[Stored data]
>>>>>

Lemma op_bounded vm f cost pc : 1 <= cost <= max_cost -> 0 <= vm_gasUsed vm <= Z.max 0 (vm_gasLimit vm) ->
  vm_gasLimit vm <= max_i64 - max_cost -> bounded vm (int64_op vm f cost pc).
Proof.
  intros Hc Hg Hl. unfold int64_op. destruct (vm_stack vm) as [|b [|a rest]]; [apply stop_bounded; lia..|].
  destruct a, b; [by apply next_bounded|done..].
Qed.

Lemma exec_bounded vm op pc : 0 <= vm_gasUsed vm <= Z.max 0 (vm_gasLimit vm) -> vm_gasLimit vm <= max_i64 - max_cost ->
  bounded vm (exec vm op pc).
Proof.
  intros Hg Hl. assert (Hc : 1 <= 1 <= max_cost /\ 1 <= 2 <= max_cost /\ 1 <= 3 <= max_cost /\ 1 <= 5 <= max_cost)
    by (unfold max_cost; lia). destruct Hc as (? & ? & ? & ?).
  unfold exec. repeat case_match; try (apply next_bounded; done); try (apply stop_bounded; lia); try (apply op_bounded; done); try done.
  cbn [bounded r_GasUsed]. lia.
Qed.

Lemma run_bounded fuel vm : 0 <= vm_gasUsed vm <= Z.max 0 (vm_gasLimit vm) + max_cost -> vm_gasLimit vm <= max_i64 - max_cost ->
  Z.max 0 (vm_gasLimit vm) - vm_gasUsed vm + 2 <= Z.of_nat fuel -> (0 < fuel)%nat ->
  match run fuel vm with
  | Val r => 0 <= r_GasUsed r <= Z.max 0 (vm_gasLimit vm) + max_cost
  | Halt h => h = Panic "interface conversion"
  end.
Proof.
  revert vm. induction fuel as [|fuel IH]; intros vm Hg Hl Hf Hpos; [lia|]. cbn [run]. unfold step.
  destruct (Z.ltb_spec (vm_pc vm) (len (vm_code vm))); cbn [negb]; [|cbn [r_GasUsed]; lia].
  destruct (Z.ltb_spec (vm_gasLimit vm) (vm_gasUsed vm)); [cbn [r_GasUsed]; lia|].
  assert (Hg' : 0 <= vm_gasUsed vm <= Z.max 0 (vm_gasLimit vm)) by lia.
  pose proof (exec_bounded vm (nth_byte (vm_code vm) (vm_pc vm)) (vm_pc vm + 1) Hg' Hl) as B. unfold bounded in B.
  destruct (exec _ _ _) as [[vm'|r]|h]; [|lia|done]. destruct B as [B1 B2].
  specialize (IH vm'). rewrite B2 in IH. apply IH; lia.
Qed.

(** ** The levels of a tree *)
Lemma spv_level_len nodes : (length (spv_level nodes) = (length nodes + 1) / 2)%nat.
Proof.
  assert (H : forall n nodes, (length nodes <= n)%nat -> (length (spv_level nodes) = (length nodes + 1) / 2)%nat).
  { clear. induction n as [|n IH]; intros nodes Hn; destruct nodes as [|a [|b rest]]; cbn [length spv_level] in *; try done; try lia.
    rewrite IH by lia. replace (S (S (length rest)) + 1)%nat with ((length rest + 1) + 1 * 2)%nat by lia.
    rewrite Nat.div_add by lia. lia. }
  by apply (H (length nodes)).
Qed.

Lemma spv_levels_single fuel nodes : (length nodes <= fuel)%nat -> (length (spv_levels fuel nodes) <= 1)%nat.
Proof.
  revert nodes. induction fuel as [|fuel IH]; intros nodes Hl; cbn [spv_levels]; [lia|].
  unfold len. destruct (Z.leb_spec (Z.of_nat (length nodes)) 1); [lia|]. apply IH. rewrite spv_level_len.
  pose proof (Nat.div_mod_eq (length nodes + 1) 2). pose proof (Nat.mod_upper_bound (length nodes + 1) 2). lia.
Qed.

(** * Theorems *)

(** Every contract ends: with a limit that leaves room for one instruction below 2^63, it returns
    a result that has used at most the limit and one instruction more, or it panics on a value
    of the wrong type. *)
Theorem vm_terminates (code : list Z) (gasLimit : Z) (Hlimit : gasLimit <= max_i64 - max_cost) :
  match Deploy code gasLimit with
  | Val r => 0 <= r_GasUsed r <= Z.max 0 gasLimit + max_cost
  | Halt h => h = Panic "interface conversion"
  end.
Proof.
  unfold Deploy, Run. apply (run_bounded _ (NewVM code gasLimit)); cbn [NewVM vm_gasUsed vm_gasLimit]; unfold max_cost in *; lia.
Qed.

(** An addition to the result of a comparison is such a panic. *)
Theorem ill_typed_contract_panics :
  Deploy [OP_PUSH1; 1; OP_DUP; OP_EQUAL; OP_PUSH1; 1; OP_ADD] 100 = Halt (Panic "interface conversion").
Proof. reflexivity. Qed.

(** A loop ends by its gas. *)
Theorem endless_loop_stops :
  exists r, Deploy [OP_PUSH1; 0; OP_JUMP] 1000 = Val r /\ r_Success r = false /\ r_Error r = "gas limit exceeded"%string.
Proof. eexists. split; [vm_compute; reflexivity|done]. Qed.

(** No proof that the light client makes passes its own check: the tree forgets its leaves, only
    the root has a proof, the empty one, and the empty proof is refused. *)
Theorem no_proof_verifies (txHashes : list string) (txHash root : string) (proof : list string)
  (Hproof : CreateMerkleProof txHashes txHash = Ok proof) : VerifyMerkleProof proof txHash root = false.
Proof.
  unfold CreateMerkleProof, GetProof in Hproof.
  pose proof (spv_levels_single (length txHashes) txHashes ltac:(lia)) as Hl. fold (NewSPVMerkleTree txHashes) in Hl.
  destruct (NewSPVMerkleTree txHashes) as [|x [|y rest]]; cbn [length] in Hl; [done| |lia].
  cbn [index_of] in Hproof. destruct (String.eqb x txHash); cbn in Hproof; [|done]. injection Hproof as <-. done.
Qed.

Definition token_sum (tc : TokenContract) : Z := map_fold (fun _ n acc => n + acc) 0 (tc_Balances tc).

Lemma map_sum_insert (m : gmap string Z) a n :
  map_fold (fun _ n acc => n + acc) 0 (<[a := n]> m) = map_fold (fun _ n acc => n + acc) 0 m - default 0 (m !! a) + n.
Proof.
  destruct (m !! a) as [y|] eqn:E; cbn.
  - rewrite <- (insert_delete_id m a y E) at 2. rewrite <- (insert_delete_eq m a n).
    rewrite !map_fold_insert_L by (intros; lia || apply lookup_delete_eq). lia.
  - rewrite map_fold_insert_L by (intros; lia || done). lia.
Qed.

(** A transfer of the token moves the amount, and the sum of the balances stays, as long as the
    receiver's balance has room. *)
Theorem token_conserved (tc tc' : TokenContract) (from to : string) (amount : Z)
  (Hamount : 0 <= amount) (Htyped : forall a, is_u64 (BalanceOf tc a)) (Hroom : BalanceOf tc to + amount <= max_u64)
  (Htransfer : Transfer tc from to amount = Ok tc') :
  amount <= BalanceOf tc from /\ token_sum tc' = token_sum tc /\
  (from <> to -> BalanceOf tc' from = BalanceOf tc from - amount /\ BalanceOf tc' to = BalanceOf tc to + amount).
Proof.
  unfold Transfer in Htransfer. destruct (Z.ltb_spec (BalanceOf tc from) amount) as [|Hle]; [done|]. injection Htransfer as <-.
  pose proof (Htyped from) as Hf. pose proof (Htyped to) as Ht. rewrite sub64_small by (unfold_u64; lia).
  assert (E : BalanceOf (set_balance tc from (BalanceOf tc from - amount)) to
              = if decide (from = to) then BalanceOf tc from - amount else BalanceOf tc to).
  { unfold BalanceOf at 1, set_balance. cbn [tc_Balances]. case_decide as D.
    - by rewrite D, lookup_insert_eq.
    - by rewrite lookup_insert_ne. }
  rewrite E. split; [lia|]. case_decide as D.
  - subst to. rewrite add64_small by (unfold_u64; lia). split; [|done]. unfold token_sum, set_balance. cbn [tc_Balances].
    rewrite !map_sum_insert, lookup_insert_eq. unfold BalanceOf. cbn [default from_option id]. lia.
  - rewrite add64_small by (unfold_u64; lia). split.
    + unfold token_sum, set_balance. cbn [tc_Balances]. rewrite !map_sum_insert, lookup_insert_ne by done. unfold BalanceOf. cbn. lia.
    + intros _. split; unfold BalanceOf at 1, set_balance; cbn [tc_Balances].
      * by rewrite lookup_insert_ne, lookup_insert_eq.
      * by rewrite lookup_insert_eq.
Qed.
(* ===== verification/Governance.v ===== *)
(** * Community fund governance

    [blockchain/contracts/community_fund_governance.go]: the contract that holds the
    community fund, its proposals and their votes.  Every exported method takes the
    contract's mutex, so a method call is one step.  The clock is read where the code
    reads it, as an argument; so are the bytes of [crypto/rand], [None] when the source
    fails.  The methods that save and load the contract are input and output and are left
    out.

    The theorems: every reachable contract keeps exact tallies and has paid only approved
    proposals; the balance of the fund is accounted for over every run; [FinalizeVoting]
    decides by the quorum and the threshold as long as the 64-bit products are exact; and
    a vote that comes late takes a proposal out of the reach of [FinalizeVoting]. *)

From S2P Require Import Prelude Bytes Sha256 Json.
From stdpp Require Import base list gmap strings numbers.
From Stdlib Require Import ZArith Lia.

Open Scope Z_scope.
Open Scope go_scope.

(** ** Data *)

(** [ProposalType] and [ProposalStatus] are [uint8]: [CreateProposal] takes any type. *)
Definition ProposalType : Type := Z.
Definition ProposalTreasury : ProposalType := 0.
Definition ProposalEcosystem : ProposalType := 1.
Definition ProposalGrant : ProposalType := 2.
Definition ProposalEvent : ProposalType := 3.

Definition ProposalType_String (p : ProposalType) : string :=
  if p =? ProposalTreasury then "treasury"
  else if p =? ProposalEcosystem then "ecosystem"
  else if p =? ProposalGrant then "grant"
  else if p =? ProposalEvent then "event"
  else "unknown".

Definition ProposalStatus : Type := Z.
Definition StatusActive : ProposalStatus := 0.
Definition StatusPassed : ProposalStatus := 1.
Definition StatusRejected : ProposalStatus := 2.
Definition StatusExecuted : ProposalStatus := 3.
Definition StatusExpired : ProposalStatus := 4.
(** A white-space rune found from the end is encoded by the last bytes. *)
Lemma decode_last_space s r w :
  DecodeLastRuneInString s = (r, w) -> unicode.IsSpace r = true ->
  (1 <= w <= length s)%nat /\ space_enc (drop (length s - w) s).
Proof.
  unfold DecodeLastRuneInString. intros H Hs.
  destruct (len s =? 0) eqn:E0.
  { injection H as <- <-. by rewrite IsSpace_RuneError in Hs. }
  apply Z.eqb_neq in E0.
  destruct (byte_at s (len s - 1) <? RuneSelf) eqn:E1.
  { injection H as <- <-. apply Z.ltb_lt in E1.
    destruct (exists_last (l:=s)) as (h & c & ->).
    { intros ->. by apply E0. }
    rewrite byte_at_last in *. rewrite length_app. cbn [length].
    split; [lia|].
    replace (length h + 1 - 1)%nat with (length h) by lia.
    rewrite drop_app_length. exists (code c). split; [|done].
    by apply decode_ascii. }
  set (start := Z.max (scan_back s (Z.max (len s - UTFMax) 0) 4 (len s - 2)) 0) in H.
  destruct (DecodeRuneInString (drop (Z.to_nat start) s)) as [r' size] eqn:Ed.
  destruct (start + Z.of_nat size =? len s) eqn:Ee.
  - injection H as -> ->. apply Z.eqb_eq in Ee. unfold len in Ee.
    assert (0 <= start) by (unfold start; lia).
    destruct (decode_space_enc _ _ _ Ed Hs) as [Hw He].
    rewrite length_drop in Hw.
    split; [lia|].
    replace (length s - w)%nat with (Z.to_nat start) by lia.
    destruct He as (r0 & He & Hs0). exists r0. split; [|done].
    assert (Hall : take w (drop (Z.to_nat start) s) = drop (Z.to_nat start) s).
    { apply take_ge. rewrite length_drop. lia. }
    by rewrite Hall in He.
  - injection H as <- <-. by rewrite IsSpace_RuneError in Hs.
Qed.

Lemma TrimRight_fuel_spec n s :
  (length s <= n)%nat ->
  exists k, TrimRight_fuel n s = take k s /\ right_trimmed (take k s).
Proof.
  revert s. induction n as [|n IH]; intros s Hn.
  - destruct s; [|cbn in Hn; lia]. exists 0%nat. split; [done|by left].
  - destruct s as [|c s']; [exists 0%nat; split; [done|by left]|].
    cbn [TrimRight_fuel].
    destruct (DecodeLastRuneInString (c :: s')) as [r w] eqn:E.
    destruct (unicode.IsSpace r) eqn:Hr.
    + destruct (decode_last_space _ _ _ E Hr) as [Hw _].
      destruct (IH (take (length (c :: s') - w) (c :: s'))) as (k & Hk & Hok).
      { rewrite length_take. cbn in *. lia. }
      rewrite take_take in Hk, Hok. eauto.
    + exists (length (c :: s')). rewrite firstn_all. split; [done|].
      right. by rewrite E.
Qed.

Lemma TrimRight_spec s :
  exists k, TrimRightSpace s = take k s /\ right_trimmed (take k s).
Proof. by apply TrimRight_fuel_spec. Qed.

Lemma TrimRight_right_trimmed s : right_trimmed s -> TrimRightSpace s = s.
Proof.
  intros [->|H]; [done|]. unfold TrimRightSpace.
  destruct s as [|c s']; [done|]. cbn [length TrimRight_fuel].
  destruct (DecodeLastRuneInString (c :: s')) as [r w]. cbn in H. by rewrite H.
Qed.

Lemma trail_ok_right_trimmed s : trail_ok s -> right_trimmed s.
Proof.
  intros Hok. destruct s as [|c s']; [by left|]. right.
  destruct (DecodeLastRuneInString (c :: s')) as [r w] eqn:E. cbn.
  destruct (unicode.IsSpace r) eqn:Hr; [exfalso|done].
  destruct (decode_last_space _ _ _ E Hr) as [_ He].
  eapply (Hok (take (length (c :: s') - w) (c :: s'))); [|exact He].
  by rewrite take_drop.
Qed.

(** [TrimSpace] returns a contiguous part of its argument... *)
Lemma TrimSpace_sub s : exists j k, TrimSpace s = take k (drop j s).
Proof.
  unfold TrimSpace. destruct (TrimLeft_spec s) as (j & -> & _).
  destruct (TrimRight_spec (drop j s)) as (k & -> & _). eauto.
Qed.

Lemma TrimSpace_length s : (length (TrimSpace s) <= length s)%nat.
Proof.
  destruct (TrimSpace_sub s) as (j & k & ->).
  rewrite length_take, length_drop. lia.
Qed.

Lemma TrimSpace_infix s : exists pre post, s = pre ++ TrimSpace s ++ post.
Proof.
  destruct (TrimSpace_sub s) as (j & k & ->).
  exists (take j s), (drop k (drop j s)). by rewrite take_drop, take_drop.
Qed.

(** ... with no white space left at either end. *)
Lemma TrimSpace_trimmed s : lead_ok (TrimSpace s) /\ right_trimmed (TrimSpace s).
Proof.
  unfold TrimSpace. destruct (TrimLeft_spec s) as (j & -> & Hl).
  destruct (TrimRight_spec (drop j s)) as (k & -> & Hr).
  split; [by apply lead_ok_take|done].
Qed.

Lemma TrimSpace_fixed s : lead_ok s -> right_trimmed s -> TrimSpace s = s.
Proof.
  intros Hl Hr. unfold TrimSpace. rewrite (TrimLeft_fixed _ Hl).
  by apply TrimRight_right_trimmed.
Qed.

Lemma TrimSpace_idem s : TrimSpace (TrimSpace s) = TrimSpace s.
Proof. destruct (TrimSpace_trimmed s). by apply TrimSpace_fixed. Qed.


Lemma spacefree_tight f : f <> [] -> spacefree f -> tight f.
Proof.
  intros Hf Hsf. split; [done|]. split.
  - intros e t ->. by apply (Hsf [] e t).
  - intros h e ->. apply (Hsf h e []). by rewrite app_nil_r.
Qed.

Lemma tight_fixed s : tight s -> TrimSpace s = s.
Proof.
  intros (_ & Hl & Ht). apply TrimSpace_fixed; [done|].
  by apply trail_ok_right_trimmed.
Qed.

Lemma space_not_cont : is_cont (code " ") = false.
Proof. reflexivity. Qed.

(** Joining tight strings with single spaces gives a tight string. *)
Lemma Join_tight l : l <> [] -> Forall tight l -> tight (Join l (str " ")).
Proof.
  induction l as [|e l IH]; [done|]. intros _ Hall.
  apply Forall_cons in Hall as [He Hall].
  destruct l as [|e2 l]; [done|].
  specialize (IH ltac:(done) Hall).
  set (J := Join (e2 :: l) (str " ")) in *.
  change (Join (e :: e2 :: l) (str " ")) with (e ++ " "%char :: J).
  destruct He as (Hne & Hel & Het). destruct IH as (HJne & HJl & HJt).
  split; [by destruct e|]. split.
  - intros q t Hq Hsp.
    destruct (decide (length q <= length e)%nat) as [Hle|Hgt].
    + apply (Hel q (drop (length q) e)); [|done].
      apply (f_equal (take (length q))) in Hq.
      rewrite take_app_le, take_app_length in Hq by done.
      transitivity (take (length q) e ++ drop (length q) e);
        [by rewrite take_drop|by rewrite Hq].
    + assert (Hlk : q !! length e = Some " "%char).
      { apply (f_equal (fun x => x !! length e)) in Hq.
        rewrite lookup_app_r, Nat.sub_diag in Hq by done.
        rewrite lookup_app_l in Hq by lia. done. }
      assert (Hpos : (1 <= length e)%nat). { destruct e; [done|cbn [length]; lia]. }
      pose proof (space_enc_tail _ _ _ Hsp Hpos Hlk) as Hc.
      by rewrite space_not_cont in Hc.
  - intros h q Hq Hsp.
    assert (Hlen : (length e + 1 + length J = length h + length q)%nat).
    { apply (f_equal length) in Hq. rewrite !length_app in Hq.
      cbn [length] in Hq. lia. }
    destruct (decide (length q <= length J)%nat) as [Hle|Hgt].
    + apply (HJt (take (length J - length q) J) q); [|done].
      apply (f_equal (drop (length h))) in Hq.
      rewrite drop_app_length in Hq.
      rewrite drop_app_ge in Hq by lia.
      replace (length h - length e)%nat with (S (length J - length q)) in Hq by lia.
      cbn [drop] in Hq.
      pose proof (take_drop (length J - length q) J) as Htd.
      by rewrite Hq in Htd.
    + assert (Hlk : q !! (length e - length h)%nat = Some " "%char).
      { apply (f_equal (fun x => x !! length e)) in Hq.
        rewrite lookup_app_r, Nat.sub_diag in Hq by done.
        rewrite lookup_app_r in Hq by lia. done. }
      destruct (decide (1 <= length e - length h)%nat) as [H1|H0].
      * pose proof (space_enc_tail _ _ _ Hsp H1 Hlk) as Hc.
        by rewrite space_not_cont in Hc.
      * replace (length e - length h)%nat with 0%nat in Hlk by lia.
        destruct (space_enc_shape _ Hsp) as [(c & -> & _)|(r & Hw & _)].
        -- cbn [length] in Hgt. destruct J; [done|cbn [length] in Hgt; lia].
        -- destruct Hw as (_ & (c0 & H0' & Hc0) & _).
           rewrite Hlk in H0'. injection H0' as <-.
           change (code " ") with 32 in Hc0. lia.
Qed.

Lemma lead_ok_Fields s : s <> [] -> lead_ok s -> Fields s <> [].
Proof.
  intros Hs Hok. destruct (DecodeRuneInString s) as [r w] eqn:E.
  apply (Fields_nonempty s r w); [done|done|].
  destruct (unicode.IsSpace r) eqn:Hr; [exfalso|done].
  destruct (decode_space_enc _ _ _ E Hr) as [_ He].
  apply (Hok (take w s) (drop w s)); [|done]. by rewrite take_drop.
Qed.

End StringsFacts.

Section CleanTextFacts.
Import strings chunker.

Lemma clean_line_tight line : Forall tight (clean_line line).
Proof.
  unfold clean_line. case_decide as Hl; [constructor|].
  constructor; [|constructor].
  apply Join_tight.
  - apply lead_ok_Fields; [done|]. apply TrimSpace_trimmed.
  - apply Forall_forall. intros f Hf. apply spacefree_tight.
    + by eapply Fields_nonempty_field.
    + by eapply Fields_spacefree.
Qed.

(** The cleaned text has no white space at either end. *)
Lemma cleanText_trimmed text : TrimSpace (cleanText text) = cleanText text.
Proof.
  unfold cleanText.
  set (ls := concat (map clean_line (Split text "010"%char))).
  assert (Hall : Forall tight ls).
  { apply Forall_concat, Forall_forall. intros l Hl.
    apply list_elem_of_fmap in Hl as (line & -> & _). apply clean_line_tight. }
  destruct ls as [|l ls]; [done|].
  apply tight_fixed, Join_tight; done.
Qed.

Lemma Split_no_sep s sep l : l ∈ Split s sep -> sep ∉ l.
Proof.
  revert l. induction s as [|c s IH]; intros l Hl.
  - apply list_elem_of_singleton in Hl as ->. apply not_elem_of_nil.
  - cbn [Split] in Hl. case_decide as Hc.
    + apply elem_of_cons in Hl as [->|Hl]; [apply not_elem_of_nil|by apply IH].
    + destruct (Split s sep) as [|l0 ls] eqn:E.
      * apply list_elem_of_singleton in Hl as ->. intros H.
        apply list_elem_of_singleton in H. congruence.
      * apply elem_of_cons in Hl as [->|Hl].
        -- intros H. apply elem_of_cons in H as [H|H]; [congruence|].
           revert H. apply IH. apply elem_of_cons. by left.
        -- apply IH. apply elem_of_cons. by right.
Qed.

Lemma Join_bytes l sep c :
  c ∈ Join l sep -> c ∈ sep \/ exists e, e ∈ l /\ c ∈ e.
Proof.
  induction l as [|e l IH]; [by intros H%elem_of_nil|].
  destruct l as [|e2 l].
  - intros H. right. exists e. split; [apply elem_of_cons; by left|done].
  - change (Join (e :: e2 :: l) sep) with (e ++ sep ++ Join (e2 :: l) sep).
    intros H. apply elem_of_app in H as [H|H].
    { right. exists e. split; [apply elem_of_cons; by left|done]. }
    apply elem_of_app in H as [H|H]; [by left|].
    apply IH in H as [H|(e' & He' & H)]; [by left|].
    right. exists e'. split; [apply elem_of_cons; by right|done].
Qed.

Lemma TrimSpace_bytes s c : c ∈ TrimSpace s -> c ∈ s.
Proof.
  destruct (TrimSpace_infix s) as (pre & post & H). intros Hc. rewrite H.
  apply elem_of_app. right. apply elem_of_app. by left.
Qed.

(** The cleaned text holds no newline byte. *)
Lemma cleanText_no_newline text : "010"%char ∉ cleanText text.
Proof.
  unfold cleanText. intros H.
  apply Join_bytes in H as [H|(l & Hl & H)].
  { apply list_elem_of_singleton in H. discriminate. }
  apply list_elem_of_In, in_concat in Hl as (ls & Hls & Hl).
  apply list_elem_of_In in Hls, Hl.
  apply list_elem_of_fmap in Hls as (line & -> & Hline).
  unfold clean_line in Hl. case_decide; [by apply elem_of_nil in Hl|].
  apply list_elem_of_singleton in Hl as ->.
  apply Join_bytes in H as [H|(f & Hf & H)].
  { apply list_elem_of_singleton in H. discriminate. }
  eapply Fields_bytes in H; [|done].
  apply TrimSpace_bytes in H.
  by apply Split_no_sep in Hline.
Qed.

End CleanTextFacts.


(* ====================================================================== *)
(** * The chunker                                                          *)
(* ====================================================================== *)


Section ChunkerFacts.
Import strings chunker.

Lemma wrap64_id z : - 2^63 <= z < 2^63 -> wrap64 z = z.
Proof. intros H. unfold wrap64. rewrite Z.mod_small; lia. Qed.

Lemma wrap64_range z : - 2^63 <= wrap64 z < 2^63.
Proof.
  unfold wrap64. pose proof (Z.mod_pos_bound (z + 2^63) (2^64) ltac:(lia)). lia.
Qed.

Lemma len_nonneg {A} (s : list A) : 0 <= len s.
Proof. unfold len. lia. Qed.

Lemma scan_down_spec found n i r :
  scan_down found n i = Some r ->
  exists k, i - Z.of_nat n < k <= i /\ found k = Some r.
Proof.
  revert i. induction n as [|n IH]; intros i H; [done|].
  cbn [scan_down] in H. destruct (found i) eqn:E.
  - injection H as ->. exists i. split; [lia|done].
  - apply IH in H as (k & Hk & Hf). exists k. split; [lia|done].
Qed.

(** A byte read from a text without newline is not a newline. *)
Lemma byte_at_no_newline t i : "010"%char ∉ t -> byte_at t i <> 10.
Proof.
  intros Hnl. unfold byte_at. destruct (i <? 0); [done|].
  destruct (t !! Z.to_nat i) as [c|] eqn:E; [|done].
  intros Hc. apply Hnl. apply list_elem_of_lookup. exists (Z.to_nat i).
  rewrite E. f_equal. unfold code in Hc.
  rewrite <- (ascii_N_embedding c).
  replace (N_of_ascii c) with 10%N by lia. done.
Qed.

<<<<<

▸ **AIM OF THE TASK**:
Reproduce only this range: the first line of the data above through the line with "intros Hc Hg", both included, exactly as written.

▸ **RESULT OF THE EXERCISE**:
Lemma op_bounded vm f cost pc : 1 <= cost <= max_cost -> 0 <= vm_gasUsed vm <= Z.max 0 (vm_gasLimit vm) ->
  vm_gasLimit vm <= max_i64 - max_cost -> bounded vm (int64_op vm f cost pc).
Proof.
  intros Hc Hg Hl. unfold int64_op. destruct (vm_stack vm) as [|b [|a rest]]; [apply stop_bounded; lia..|].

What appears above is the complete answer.